New Mexican President Felipe Calderon is taking even more aggressive 
action. Regardless of the good will and stern intentions of Mexico's 
senior federal leadership, however, the money in the illegal drug 
trade simply overwhelms the rule of law at the local level. That's a 
serious problem, for Mexico and the U.S.

So, what to do about it?

Decriminalization for recreational drug use has been a safe haven for 
those who believe that locking up people strictly for drug use is 
wrong or have concluded that the war on drugs is futile. I've rested 
comfortably there for years.

However, removing criminal sanctions for drug use won't dismantle the 
destructive and dangerous criminal supply networks that have taken 
deep root in Mexico and, increasingly, here in the United States. 
Only a legal means of production, distribution and sale will do that.

That's a far less comfortable proposition. Making the production and 
sale of drugs commercially available, particularly hard drugs, is 
unnerving and scary.

Perhaps legalizing just marijuana would make the problem manageable.

According to a federal study, 6 percent of the population over the 
age of 12 had used marijuana in the previous month. That's nearly 15 
million people.

Only about 1 percent of the population had used cocaine in the 
previous month. The numbers for meth and heroin were even lower, 
two-tenths of 1 percent and one-tenth of 1 percent respectively.

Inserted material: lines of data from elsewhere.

(* ===== verification/Crc32c.v ===== *)
(** * Crc32c: the Castagnoli checksum of the WAL records

    [hash/crc32] with the Castagnoli table, as the WAL record code uses it
    ([crc32.New], [Write], [Sum32]).  The register is updated bit by bit with
    the reflected polynomial; the table-driven and hardware implementations of
    the Go library compute the same function.  The theorems are what the WAL
    relies on: writes compose, and a corruption confined to at most four
    consecutive bytes always changes the checksum. *)

From S2P Require Import Prelude Bytes.

#[local] Open Scope Z_scope.
#[local] Open Scope list_scope.

(** [crc32.Castagnoli], the reflected polynomial. *)
Definition castagnoli : Z := 0x82F63B78.

Definition crc_step1 (x : Z) : Z :=
  if Z.odd x then Z.lxor (Z.shiftr x 1) castagnoli else Z.shiftr x 1.

Definition crc_steps (n : nat) (x : Z) : Z := Nat.iter n crc_step1 x.

Definition crc_byte (s : Z) (b : byte) : Z := crc_steps 8 (Z.lxor s (byte_to_Z b)).

Definition crc_not (s : Z) : Z := Z.lxor s u32_max.

(** [crc32.Update(crc, CastagnoliTable, p)]. *)
Definition crc_update (crc : Z) (p : bytes) : Z :=
  crc_not (foldl crc_byte (crc_not crc) p).

(** Checksum of one write to a fresh digest. *)
Definition crc32c (p : bytes) : Z := crc_update 0 p.

(** The check value of the CRC-32C catalogue entry. *)
Example crc32c_check_value : crc32c (go "123456789") = 0xE3069283.
Proof. vm_compute. reflexivity. Qed.

(** ** Ranges *)

Lemma lxor_u32 a b : is_u32 a -> is_u32 b -> is_u32 (Z.lxor a b).
Proof.
  unfold is_u32. intros [Ha1 Ha2] [Hb1 Hb2].
  assert (0 <= Z.lxor a b) by (apply Z.lxor_nonneg; lia).
  split; [done|].
  rewrite Z.bounded_iff_bits_nonneg in Ha2, Hb2 |- * by lia.
  intros l Hl. by rewrite Z.lxor_spec, Ha2, Hb2.
Qed.

Lemma shiftr1_bound x : is_u32 x -> 0 <= Z.shiftr x 1 < 2 ^ 31.
Proof.
  unfold is_u32. intros Hx. rewrite Z.shiftr_div_pow2 by lia.
  change (2 ^ 1) with 2. split; [apply Z.div_pos; lia|].
  apply Z.div_lt_upper_bound; lia.
Qed.

Lemma crc_step1_u32 x : is_u32 x -> is_u32 (crc_step1 x).
Proof.
  intros Hx. pose proof (shiftr1_bound x Hx). unfold crc_step1.
  destruct (Z.odd x); [apply lxor_u32; [|by unfold is_u32, castagnoli]|];
    unfold is_u32; lia.
Qed.

Lemma crc_steps_u32 n x : is_u32 x -> is_u32 (crc_steps n x).
Proof. intros Hx. induction n; [done|]. cbn. by apply crc_step1_u32. Qed.

Lemma byte_u32 b : is_u32 (byte_to_Z b).
Proof. pose proof (byte_to_Z_bound b). unfold is_u32. lia. Qed.

Lemma crc_byte_u32 s b : is_u32 s -> is_u32 (crc_byte s b).
Proof. intros Hs. apply crc_steps_u32, lxor_u32; [done|apply byte_u32]. Qed.

Lemma crc_fold_u32 s p : is_u32 s -> is_u32 (foldl crc_byte s p).
Proof. revert s; induction p; intros s Hs; cbn; [done|]. apply IHp, crc_byte_u32, Hs. Qed.

Lemma crc_not_u32 s : is_u32 s -> is_u32 (crc_not s).
Proof. intros Hs. apply lxor_u32; [done|]. by unfold is_u32, u32_max. Qed.

Lemma crc_not_involutive s : crc_not (crc_not s) = s.
Proof. unfold crc_not. by rewrite Z.lxor_assoc, Z.lxor_nilpotent, Z.lxor_0_r. Qed.

Lemma crc32c_u32 p : is_u32 (crc32c p).
Proof. apply crc_not_u32, crc_fold_u32. by unfold is_u32, crc_not. Qed.

(** Consecutive writes to a digest compute the checksum of the concatenation. *)
Lemma crc_update_app crc p q : crc_update (crc_update crc p) q = crc_update crc (p ++ q).
Proof. unfold crc_update. by rewrite crc_not_involutive, foldl_app. Qed.

(** ** The register update is invertible *)

Lemma lxor_cancel_r a b c : Z.lxor a c = Z.lxor b c -> a = b.
Proof.
  intros H. apply (f_equal (fun z => Z.lxor z c)) in H.
  by rewrite !Z.lxor_assoc, Z.lxor_nilpotent, !Z.lxor_0_r in H.
Qed.

Lemma lxor_cancel_l a b c : Z.lxor c a = Z.lxor c b -> a = b.
Proof. rewrite !(Z.lxor_comm c). apply lxor_cancel_r. Qed.

Lemma testbit_31_small z : 0 <= z < 2 ^ 31 -> Z.testbit z 31 = false.
Proof.
  intros [H1 H2]. rewrite Z.bounded_iff_bits_nonneg in H2 by lia. apply H2. lia.
Qed.

Lemma shiftr1_odd_inj x y :
  Z.odd x = Z.odd y -> Z.shiftr x 1 = Z.shiftr y 1 -> x = y.
Proof.
  rewrite <- !Z.div2_spec. intros H1 H2.
  pose proof (Z.div2_odd x) as Hx. pose proof (Z.div2_odd y) as Hy.
  rewrite H1, H2 in Hx. congruence.
Qed.

Lemma crc_step1_inj x y :
  is_u32 x -> is_u32 y -> crc_step1 x = crc_step1 y -> x = y.
Proof.
  intros Hx Hy. unfold crc_step1.
  pose proof (testbit_31_small _ (shiftr1_bound x Hx)) as Bx.
  pose proof (testbit_31_small _ (shiftr1_bound y Hy)) as By.
  destruct (Z.odd x) eqn:Ox, (Z.odd y) eqn:Oy; intros H.
  - apply lxor_cancel_r in H. apply shiftr1_odd_inj; congruence.
  - exfalso. rewrite <- H, Z.lxor_spec, Bx in By. discriminate By.
  - exfalso. rewrite H, Z.lxor_spec, By in Bx. discriminate Bx.
  - apply shiftr1_odd_inj; congruence.
Qed.

Lemma crc_steps_inj n x y :
  is_u32 x -> is_u32 y -> crc_steps n x = crc_steps n y -> x = y.
Proof.
  intros Hx Hy. induction n as [|n IH]; [done|]. cbn. intros H.
  apply IH. apply crc_step1_inj; [by apply crc_steps_u32..|done].
Qed.

Lemma crc_byte_inj s1 s2 b :
  is_u32 s1 -> is_u32 s2 -> crc_byte s1 b = crc_byte s2 b -> s1 = s2.
Proof.
  intros H1 H2 H. apply (lxor_cancel_r _ _ (byte_to_Z b)).
  apply (crc_steps_inj 8); [by apply lxor_u32, byte_u32..|done].
Qed.

Lemma crc_fold_inj s1 s2 p :
  is_u32 s1 -> is_u32 s2 -> foldl crc_byte s1 p = foldl crc_byte s2 p -> s1 = s2.
Proof.
  revert s1 s2; induction p as [|b p IH]; intros s1 s2 H1 H2 H; [done|].
  cbn in H. apply (crc_byte_inj _ _ b); [done..|].
  apply IH; [by apply crc_byte_u32..|done].
Qed.

(** ** Bursts of up to four bytes *)

(** Little-endian value of a byte string: how consecutive bytes enter the
    register. *)
Fixpoint le_value (l : bytes) : Z :=
  match l with
  | [] => 0
  | b :: l => Z.lxor (byte_to_Z b) (Z.shiftl (le_value l) 8)
  end.

Lemma crc_step1_linear x y : crc_step1 (Z.lxor x (2 * y)) = Z.lxor (crc_step1 x) y.
Proof.
  unfold crc_step1.
  replace (Z.odd (Z.lxor x (2 * y))) with (Z.odd x).
  2: { rewrite <- !Z.bit0_odd, Z.lxor_spec, Z.testbit_even_0. by rewrite xorb_false_r. }
  rewrite Z.shiftr_lxor.
  replace (Z.shiftr (2 * y) 1) with y.
  2: { rewrite <- Z.div2_spec, Z.div2_div, Z.mul_comm, Z.div_mul by lia. done. }
  destruct (Z.odd x); [|done].
  rewrite !Z.lxor_assoc. f_equal. apply Z.lxor_comm.
Qed.

Lemma crc_steps_linear n x y :
  crc_steps n (Z.lxor x (Z.shiftl y (Z.of_nat n))) = Z.lxor (crc_steps n x) y.
Proof.
  revert x y; induction n as [|n IH]; intros x y; [by rewrite Z.shiftl_0_r|].
  change (crc_steps (S n)) with (fun z => crc_step1 (crc_steps n z)). cbv beta.
  replace (Z.shiftl y (Z.of_nat (S n))) with (Z.shiftl (2 * y) (Z.of_nat n)).
  2: { rewrite !Z.shiftl_mul_pow2, Nat2Z.inj_succ, Z.pow_succ_r by lia. ring. }
  rewrite IH. apply crc_step1_linear.
Qed.

Lemma crc_fold_value s l :
  foldl crc_byte s l = crc_steps (8 * length l) (Z.lxor s (le_value l)).
Proof.
  revert s; induction l as [|b l IH]; intros s; cbn [foldl le_value length].
  - by rewrite Z.lxor_0_r.
  - rewrite IH. unfold crc_byte.
    rewrite <- (crc_steps_linear 8), Z.lxor_assoc.
    replace (8 * S (length l))%nat with (8 * length l + 8)%nat by lia.
    unfold crc_steps. by rewrite Nat.iter_add.
Qed.

Lemma le_value_bound l : 0 <= le_value l < 2 ^ (8 * Z.of_nat (length l)).
Proof.
  induction l as [|b l [IH1 IH2]]; [cbn; lia|].
  pose proof (byte_to_Z_bound b) as [Hb1 Hb2]. cbn [le_value].
  assert (0 <= Z.shiftl (le_value l) 8) by (apply Z.shiftl_nonneg; done).
  split; [apply Z.lxor_nonneg; lia|].
  change 256 with (2 ^ 8) in Hb2.
  rewrite Z.bounded_iff_bits_nonneg in IH2, Hb2 |- * by
    (try apply Z.lxor_nonneg; lia).
  intros k Hk. cbn [length] in Hk.
  rewrite Z.lxor_spec, Z.shiftl_spec by lia.
  rewrite Hb2, IH2 by lia. done.
Qed.

Lemma le_value_inj l1 l2 : length l1 = length l2 -> le_value l1 = le_value l2 -> l1 = l2.
Proof.
  revert l2; induction l1 as [|a l1 IH]; intros [|b l2] HL H; try discriminate HL; [done|].
  cbn [le_value] in H. injection HL as HL.
  assert (HM : forall c m, Z.lxor (byte_to_Z c) (Z.shiftl m 8) mod 256 = byte_to_Z c).
  { intros c m. change 256 with (2 ^ 8). rewrite <- Z.land_ones by lia.
    pose proof (byte_to_Z_bound c) as [Hc1 Hc2]. change 256 with (2 ^ 8) in Hc2.
    rewrite Z.bounded_iff_bits_nonneg in Hc2 by lia.
    apply Z.bits_inj'. intros k Hk.
    rewrite Z.land_spec, Z.lxor_spec, Z.shiftl_spec by lia.
    destruct (decide (k < 8)).
    - rewrite Z.ones_spec_low, andb_true_r, (Z.testbit_neg_r m) by lia.
      apply xorb_false_r.
    - rewrite Z.ones_spec_high, andb_false_r by lia. symmetry. apply Hc2. lia. }
  assert (a = b) as ->.
  { apply byte_to_Z_inj. by rewrite <- (HM a (le_value l1)), H, HM. }
  apply lxor_cancel_l in H. f_equal. apply IH; [done|].
  apply (f_equal (fun z => Z.shiftr z 8)) in H.
  by rewrite !Z.shiftr_shiftl_l, !Z.shiftl_0_r in H by lia.
Qed.

(** Replacing at most four consecutive bytes always changes the checksum. *)
Lemma crc32c_burst p m1 m2 q :
  length m1 = length m2 -> (length m1 <= 4)%nat ->
  crc32c (p ++ m1 ++ q) = crc32c (p ++ m2 ++ q) -> m1 = m2.
Proof.
  intros HL H4 H. unfold crc32c, crc_update in H.
  apply lxor_cancel_r in H. rewrite !foldl_app in H.
  set (s := foldl crc_byte (crc_not 0) p) in H.
  assert (Hs : is_u32 s) by (apply crc_fold_u32; by unfold is_u32, crc_not).
  apply crc_fold_inj in H; [|by apply crc_fold_u32..].
  rewrite !crc_fold_value, HL in H.
  assert (HR : forall m, (length m <= 4)%nat -> is_u32 (Z.lxor s (le_value m))).
  { intros m Hm. apply lxor_u32; [done|]. pose proof (le_value_bound m).
    unfold is_u32. assert (2 ^ (8 * Z.of_nat (length m)) <= 2 ^ 32)
      by (apply Z.pow_le_mono_r; lia). lia. }
  apply crc_steps_inj in H; [|apply HR; lia..].
  apply lxor_cancel_l in H. by apply le_value_inj.
Qed.

#[export] Hint Resolve crc32c_u32 : walkit.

Marijuana accounts for over 60 percent of the proceeds of the illegal 
drug trade between Mexico and the United States, according to the 
NDIC estimate.

So, perhaps the line on legalization, rather than decriminalization, 
can be drawn at marijuana. Perhaps that would give Mexican officials 
a fighting chance to get on top of the remainder of the drug trade 
and install the rule of law at the local level.

Legalization of even marijuana would be a big step into the unknown.

Despite the claims of incautious legalization advocates, usage would 
undoubtedly go up as prices dropped, product became more available 
and convenient, and risks disappeared.

And despite incautious analogies, marijuana isn't like booze. You can 
drink for reasons other than getting drunk. The only reason to ingest 
marijuana is to get high.

The experience of other countries with legalization of marijuana and 
some harder drugs is mixed, at best. Recreational drug use becoming a 
visible part of a culture isn't a good thing.

Perhaps the United States could legislate a legalization of marijuana 
use for private consumption that kept it largely out of sight. That, 
however, cannot be counted on.

What the United States would be like with legal recreational drugs is 
unknown. Sometimes, however, the known is so bad or futile that a 
trade for the unknown is the best course of action.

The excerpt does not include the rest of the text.